I was just having lunch with a talented friend who happens to have the same diagnosis as I do, schizoaffective disorder. He has delusions. I get delusions and hallucinations, but not like him.

Everyone’s psychosis is different. Both of us are highly controlled by medicine, magical medicine. He’s on seven. I’m on five. We are bright but lack some of the tools of artistic success due to either disability or innate factors of our personalities. I don’t know which.

Over coffee, we determined that creativity comes and goes like a broken flashlight. Our artistic process requires detours. I take month long breaks because the psychosis bubbles up when I write novels. When I’m manic (schizoaffective disorder is a combination of bipolar disorder and schizophrenia), I produce crap, although it sounded brilliant at the time of writing. I heard artists say they only write poetry or create paintings when they are manic. Alas, this is not me nor him.

When I am manic, I don’t eat. I don’t need food. It needs me. I even once told this to a donut before I threw it out in whole. Yet, it is hard to create when you are hungry (whether you know it or not.) My friend is feeling a little too lethargic to create more music. It is probably a side effect of the medicine. However, long-term he won’t give up. There is music everywhere, hints of opportunity and sometimes stimuli rains down like hail. Avoid it at your peril.

I wrote a musical, “Catladies the Musical That Makes Lawyer Purr.” I’ve never been more proud than when it played in New York, but it was effort. I assumed I could do it because I knew nothing about musicals. No need to be scared then. As my mood flipped and flopped, I found myself caught in the pages, absorbed and trapped in my creation. Darn socialization! I had a play to write.
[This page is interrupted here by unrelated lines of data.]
(* ===== verification/SystemProgress.v ===== *)
(** * The operator brings an instance up

    [InstanceProgress] lets the upgrades of an instance succeed between two passes of its controller;
    [UpgradeProgress] shows that the upgrade controller makes them. Here both controllers work on one
    cluster, with the upgrades of other instances in the same queue: what is left to the environment
    is that Jobs succeed and Deployments roll out. *)
From S2P Require Export InstanceProgress UpgradeProgress.

Section System.
Context `{Unicode} `{KubeLib} `{RetryLib} `{!OwnerLaws} `{!ErrorLaws} `{!EqualityLaws} `{!RetryLaws}.
Context (r : Reconciler) (logs : string) (finish : Job → Job).
Context (meta : ObjectMeta) (spec : OdooInstanceSpec) (conf : string) (current : string) (paths : list string).

Abbreviation name := (m_Name meta).
Abbreviation ns := (m_Namespace meta).
Abbreviation inst := (InstanceProgress.inst meta spec).
Abbreviation fit := (InstanceProgress.fit meta spec current paths).

Context (Hconf : renderOdooConf spec = Ok conf).
Context (Hsizes : ∀ req, req ∈ claims meta spec → is_Ok (ParseQuantity (claim_size req)) = true).
Context (Hdeletion : m_DeletionTimestamp meta = None).
Context (Hfinalizer : ContainsFinalizer meta finalizerOdooInstance = true).
Context (Hinitsecret : ∀ s, is_Initialize spec = Some s → ini_AdminUserPasswordSecret s ≠ "").
(** What the upgrades of the instance need to be accepted. *)
Context (Hname : name ≠ "") (Hdatabase : pg_Database (is_Postgres spec) ≠ "").
Context (Hinitmodules : ∀ s, is_Initialize spec = Some s → ini_Modules s ≠ []).
Context (Hmodules : ∀ s, is_Upgrade spec = Some s → upgradeAllModules ∈ usp_Modules s → usp_Modules s = [upgradeAllModules]).
Context (Hends : ∀ j, job_ended (finish j)) (Hfine : ∀ j, job_fine (finish j)).

(** ** The state of the whole

    The instance is fit, the upgrades are in order and no Job failed; its own upgrades, for whatever
    revision, are valid and have not failed. *)
Definition own (n : string) : Prop := n = initUpgradeName name ∨ ∃ hash, n = gateUpgradeName name hash.
Definition own_fine (w : cluster) (u : OdooUpgrade) : Prop :=
  accepted w u ∧ ref_Name (us_InstanceRef (up_Spec u)) = name ∧ ust_Phase (up_Status u) ≠ UpgradePhaseFailed.
Definition owns_fine (w : cluster) : Prop := ∀ n u, own n → upgrades w !! n = Some u → own_fine w u.

Record sound (w : cluster) : Prop := {
  so_fit : fit w;
  so_upgrades : upgrades_ok ns w;
  so_jobs : jobs_fine KUpgrade w;
  so_own : owns_fine w
}.

Lemma own_current n : n ∈ own_upgrades meta current → own n.
Proof. unfold own_upgrades. intros [->|[->|?%elem_of_nil]%elem_of_cons]%elem_of_cons; [by left|by right; eexists|done]. Qed.

(** *** What keeps the part about upgrades *)
Definition in_order (w : cluster) : Prop :=
  upgrades_ok ns w ∧ jobs_fine KUpgrade w ∧ owns_fine w ∧
  ∃ st, self meta w = Some (inst st).
Definition spec_at (w : cluster) (n : string) : option OdooInstanceSpec := in_Spec <$> (objects w KInstance !! n : option OdooInstance).

(** The instance of every upgrade exists. *)
Definition homed (w : cluster) : Prop :=
  ∀ n u, upgrades w !! n = Some u → is_Some (spec_at w (ref_Name (us_InstanceRef (up_Spec u)))).

Lemma homed_specs w w' :
  (∀ n, up_Spec <$> upgrades w' !! n = up_Spec <$> upgrades w !! n) → (∀ n, spec_at w' n = spec_at w n) →
  homed w → homed w'.
Proof.
  intros Hups Hs Hh n u Hu. rewrite Hs. specialize (Hups n). rewrite Hu in Hups.
  destruct (upgrades w !! n) as [u0|] eqn:Hu0; [|done]. injection Hups as ->. by apply (Hh n).
Qed.
Lemma homed_live w n u : homed w → upgrades w !! n = Some u → live w (qi_group u).
Proof. intros Hh Hu. destruct (Hh n u Hu) as [s (i & Hi & _)%fmap_Some]. by exists i. Qed.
I wrote Catladies with bravado. I did not realize the breadth of the work involved, but knowing nothing of musicals or singing, I seized that opportunity. I honestly don’t know if my disease helped Catladies live.

What of creativity? Does it survive in a psychotic body? It seems to. When I enter my realm of writing, I dip into fantasy and that is not good for me long-term. If I don’t do it though, then life is tiring and a challenge. When I write, I feel joy. So does my friend. There is a balance out there in living your creative passion. Does anyone online know where it is hidden?